This is not about personal ethics.
After trying to read Intellectuals and Society by Thomas Sowell and then Intellectuals by Paul Johnson, I had the same experience that every first year philosophy student has in a course called Philosophy of Ethics, or Art, or Psychology. You stop believing in Ethics or Art or Psychology. The thoughtful examination of any realm can crush your preconceived notions. And with those notions gone, the confidence in the magic you thought the area had is gone.
Reading about intellectuals and their ability to lie, cheat, and steal depressed me. And I am not talking about their personal lives. Whether or not Shelley paid back all the loans he took or not (he didn't) is not my concern. At some point the ideas he created must stand on his own outside of his own biography. Marx and his deceitful quotations are worse for an intellectual than any personal sin.

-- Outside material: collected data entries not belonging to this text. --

(** X11.  Given [sort.Slice]'s contract, [sortProjects] leaves the same
    projects in the list, every starred project before every project
    without a star, and among projects of the same star status the more
    recently opened first; a cursor beyond the list is put back to 0 and
    any other cursor keeps its index. *)
Theorem sortProjects_order m :
  sortContract sort_Slice →
  let m' := sortProjects sort_Slice m in
  projects m' ≡ₚ projects m
  ∧ (∀ i j a b, i < j → projects m' !! i = Some a → projects m' !! j = Some b →
       (Starred b = true → Starred a = true)
       ∧ (Starred a = Starred b → (LastOpened b ≤ LastOpened a)%Z))
  ∧ cursor m'
    = (if decide (Z.of_nat (length (projects m)) ≤ cursor m)%Z then 0
       else cursor m)%Z.
Proof.
  intros Hsort m'.
  destruct (Hsort projectLess projectLess_asym projectLess_negtrans (projects m))
    as [Hperm Hord].
  assert (projects m' = sort_Slice projectLess (projects m)) as Hps.
  { unfold m', sortProjects. by case_decide. }
  rewrite Hps. split; [exact Hperm|]. split.
  - intros i j a b Hij Ha Hb. apply projectLess_false. by eapply Hord.
  - unfold m', sortProjects. cbn [projects cursor setProjects].
    rewrite (Permutation_length Hperm). by case_decide.
Qed.

Variable filepath_Join : string → string → string.

(** X12.  In navigation mode, "enter" on a project with a non-empty path
    stamps it as opened now, neither sorts nor saves, and hands back the
    workflow command.  Whenever that command is run it ends with
    [DaemonReadyMsg], for every file system and every answer of the back
    end, also when every attach attempt failed; handling that message sets
    [daemonSpunUp].  So the status turns to on-line after any workflow run,
    whether or not the daemon ever reported itself ready. *)
Theorem Update_enter_reports_ready type m p input w :
  addingNew m = false →
  (0 ≤ cursor m)%Z → projects m !! Z.to_nat (cursor m) = Some p →
  Path p ≠ "" →
  let m1 :=
    setSelectedPath (Path p)
      (setProjects
         (<[Z.to_nat (cursor m) := setLastOpened (instant (clockReads w)) p]>
            (projects m)) m) in
  Update sort_Slice filepath_Abs filepath_Base instant textinput_Update
    (KeyMsg type "enter") (m, input) w
  = Done (m1, input, CmdWorkflow (Path p) m1) (setClockReads (S (clockReads w)) w)
  ∧ ∀ stderr w1, ∃ m2 w2,
      runCmd filepath_Join stderr (CmdWorkflow (Path p) m1) m1 w1
      = Done (m2, Some DaemonReadyMsg) w2
      ∧ Update sort_Slice filepath_Abs filepath_Base instant textinput_Update
          (OwnMsg DaemonReadyMsg) (m2, input) w2
        = Done (setDaemonSpunUp true m2, input, CmdNil) w2.
Proof.
  intros Hnav H0 Hp Hpath m1. split.
  - unfold Update. rewrite Hnav. cbn [decide].
    repeat (rewrite decide_False by (intros [?|?]; discriminate)).
    rewrite decide_False by discriminate.
    repeat (rewrite decide_False by (intros [?|?]; discriminate)).
    rewrite decide_False by discriminate.
    rewrite decide_True by done.
    rewrite decide_True by (by eapply Nat.le_lt_trans, lookup_lt_Some; [lia|]).
    unfold bind at 1, time_Now_instant. unfold bind at 1, assignCurrent.
    unfold bind at 1. erewrite currentProject_ok by done.
    unfold ret at 1. unfold bind at 1.
    erewrite currentProject_ok;
      [| done | cbn; apply list_lookup_insert_eq; by eapply lookup_lt_Some].
    cbn [Path setLastOpened]. rewrite decide_True by done. done.
  - intros stderr w1. unfold runCmd, bind.
    destruct (runDailyWorkflow_returns filepath_Join (Path p) m1 w1)
      as (m2 & w2 & ->).
    { split; [done|]. cbn. rewrite length_insert. by eapply lookup_lt_Some. }
    by eexists _, _.
Qed.


End UpdateLoopProperties.

Lemma Update_keeps_cursorOK_witness :
  cursorOK (setProjects [] exampleModel).
Proof.
  apply (Update_keeps_cursorOK insertionSort (λ s, Some s) (λ s, s) (λ _, 0%Z)
           (λ i _ _, i) (KeyMsg KeyOther "d") exampleModel ""
           (setProjects [] exampleModel, "") CmdNil exampleWorld
           (logEvent (EvSaveConfig []) exampleWorld)).
  - split; cbn; lia.
  - vm_compute. reflexivity.
Defined.

Lemma Update_delete_witness :
  Update insertionSort (λ s, Some s) (λ s, s) (λ _, 0%Z) (λ i _ _, i)
    (KeyMsg KeyOther "x") (setProjects [] exampleModel, "") exampleWorld
  = Done (setProjects [] exampleModel, "", CmdNil) exampleWorld
  ∧ ∃ m',
      Update insertionSort (λ s, Some s) (λ s, s) (λ _, 0%Z) (λ i _ _, i)
        (KeyMsg KeyOther "d") (exampleModel, "") exampleWorld
      = Done (m', "", CmdNil) (logEvent (EvSaveConfig (projects m')) exampleWorld)
      ∧ projects m'
        = delete (Z.to_nat (cursor exampleModel)) (projects exampleModel)
      ∧ S (length (projects m')) = length (projects exampleModel)
      ∧ cursor m'
        = (if decide (S (Z.to_nat (cursor exampleModel))
                      = length (projects exampleModel)
                      ∧ 0 < cursor exampleModel)%Z
           then cursor exampleModel - 1 else cursor exampleModel)%Z
      ∧ cursorOK m'.
Proof.
  split.
  - apply (Update_delete insertionSort (λ s, Some s) (λ s, s) (λ _, 0%Z)
             (λ i _ _, i) KeyOther "x" (setProjects [] exampleModel) ""
             exampleWorld); [reflexivity | by right | reflexivity].
  - apply (Update_delete insertionSort (λ s, Some s) (λ s, s) (λ _, 0%Z)
             (λ i _ _, i) KeyOther "d" exampleModel "" exampleWorld);
      [reflexivity | by left | split; cbn; lia].
Defined.

Lemma sortProjects_order_witness :
  let m := setProjects
             [exampleProject; setStarred true (setLastOpened 5 exampleProject);
              setLastOpened 9 exampleProject] exampleModel in
  let m' := sortProjects insertionSort m in
  projects m' ≡ₚ projects m
  ∧ (∀ i j a b, i < j → projects m' !! i = Some a → projects m' !! j = Some b →
       (Starred b = true → Starred a = true)
       ∧ (Starred a = Starred b → (LastOpened b ≤ LastOpened a)%Z))
  ∧ cursor m'
    = (if decide (Z.of_nat (length (projects m)) ≤ cursor m)%Z then 0
       else cursor m)%Z.
Proof.
  intros m. apply (sortProjects_order insertionSort m insertionSort_contract).
Defined.
Lemma promise_completes_like_callback_witness :
  final_response
    (complete (example_runtime idle)
       (run_handler (example_runtime idle) example_global
          {| sync_calls := [];
             returned := Ok (VPromise 7);
             later := [Settled (Rejected (Error "no such user"))] |}))
  = failure (example_runtime idle) "Error: no such user".
Proof.
  destruct (promise_completes_like_callback (example_runtime idle)
              example_global (VPromise 7) eq_refl) as (_ & rejected).
  exact (rejected (Error "no such user")).
Defined.



(** ** The request handler, outcome by outcome *)

Lemma lookup_function_own (functions : registry) (key : string) (e : entry) :
  own functions !! key = Some e ->
  lookup_function functions key = VObject (entry_props e).
Proof. intros H. unfold lookup_function. now rewrite H. Qed.

Lemma handleErr_defined (rt : Runtime) (err : value) :
  err <> VUndefined -> err <> VNull ->
  handleErr rt err = (failure rt (ToString rt err), Ok tt).
Proof. intros Hu Hn. destruct err; try reflexivity; contradiction. Qed.

(** The request handler for a registered function, up to the load. *)
Lemma createHandler_own (rt : Runtime) (functions : registry) (req : request)
    (g : global) (e : entry) :
  own functions !! property_key (handler_name (req_path req)) = Some e ->
  createHandler rt functions req g
  = match try_load rt (VString (functionPath e)) (moduleDir e)
            (module_paths g) g with
    | (g', Throw error) =>
        finished (set_module_paths (module_paths g) g') (handleErr rt error) []
    | (g', Ok handler) =>
        run_handler rt g'
          (call rt (default VUndefined (get handler "handler"))
             (lambdaRequest rt req) (invocationContext rt req))
    end.
Proof.
  intros Hown. unfold createHandler, handler_name in *.
  now rewrite (lookup_function_own _ _ _ Hown).
Qed.



(** X20: a module that loads but whose [handler] export is not a function is
    answered with the 500 "function <path> must export a function named
    handler"; nothing of the module is called and [module.paths] is
    restored. *)
Theorem missing_export_is_answered (rt : Runtime) (functions : registry)
    (req : request) (g g' : global) (e : entry) (exports h : value) :
  own functions !! property_key (handler_name (req_path req)) = Some e ->
  require rt (VString (functionPath e)) (set_module_paths [moduleDir e] g)
    = (g', Ok exports) ->
  get exports "handler" = Some h ->
  is_function h = false ->
  inv_response (createHandler rt functions req g)
    = failure rt ("Error: function " +:+ functionPath e +:+
                  " must export a function named handler") /\
  inv_thrown (createHandler rt functions req g) = None /\
  inv_later (createHandler rt functions req g) = [] /\
  inv_attached (createHandler rt functions req g) = false /\
  module_paths (inv_global (createHandler rt functions req g))
    = module_paths g.
Proof.
  intros Hown Hreq Hget Hfun. rewrite (createHandler_own _ _ _ _ _ Hown).
  unfold try_load, read. rewrite Hreq, Hget, Hfun.
  rewrite handleErr_defined by discriminate. easy.
Qed.

Lemma missing_export_is_answered_witness :
  inv_response
    (createHandler misexporting_runtime example_functions
       (example_request "/hello") example_global)
  = failure misexporting_runtime
      "Error: function /site/functions/hello.js must export a function named handler".
Proof.
  refine (proj1 (missing_export_is_answered misexporting_runtime
                   example_functions (example_request "/hello") example_global
                   _ {| functionPath := "/site/functions/hello.js";
                        moduleDir := VString "/site" |}
                   (VObject [("handler", VString "not yet")])
                   (VString "not yet") eq_refl eq_refl eq_refl eq_refl)).
Defined.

So what should be the ethics of an intellectual?
Present facts. Present theories about the facts. Present policies from the facts and theories. Update the theories and policies when the facts change.
Ideology is not part of an intellectual life.
As Kenneth Thomas wrote:
When someone tries to get you to focus on only one part of a complicated picture, it's a safe assumption they are trying to mislead you.
An intellectual's function is to "un-mislead." It is to clarify the murky. To lead us away from the mud.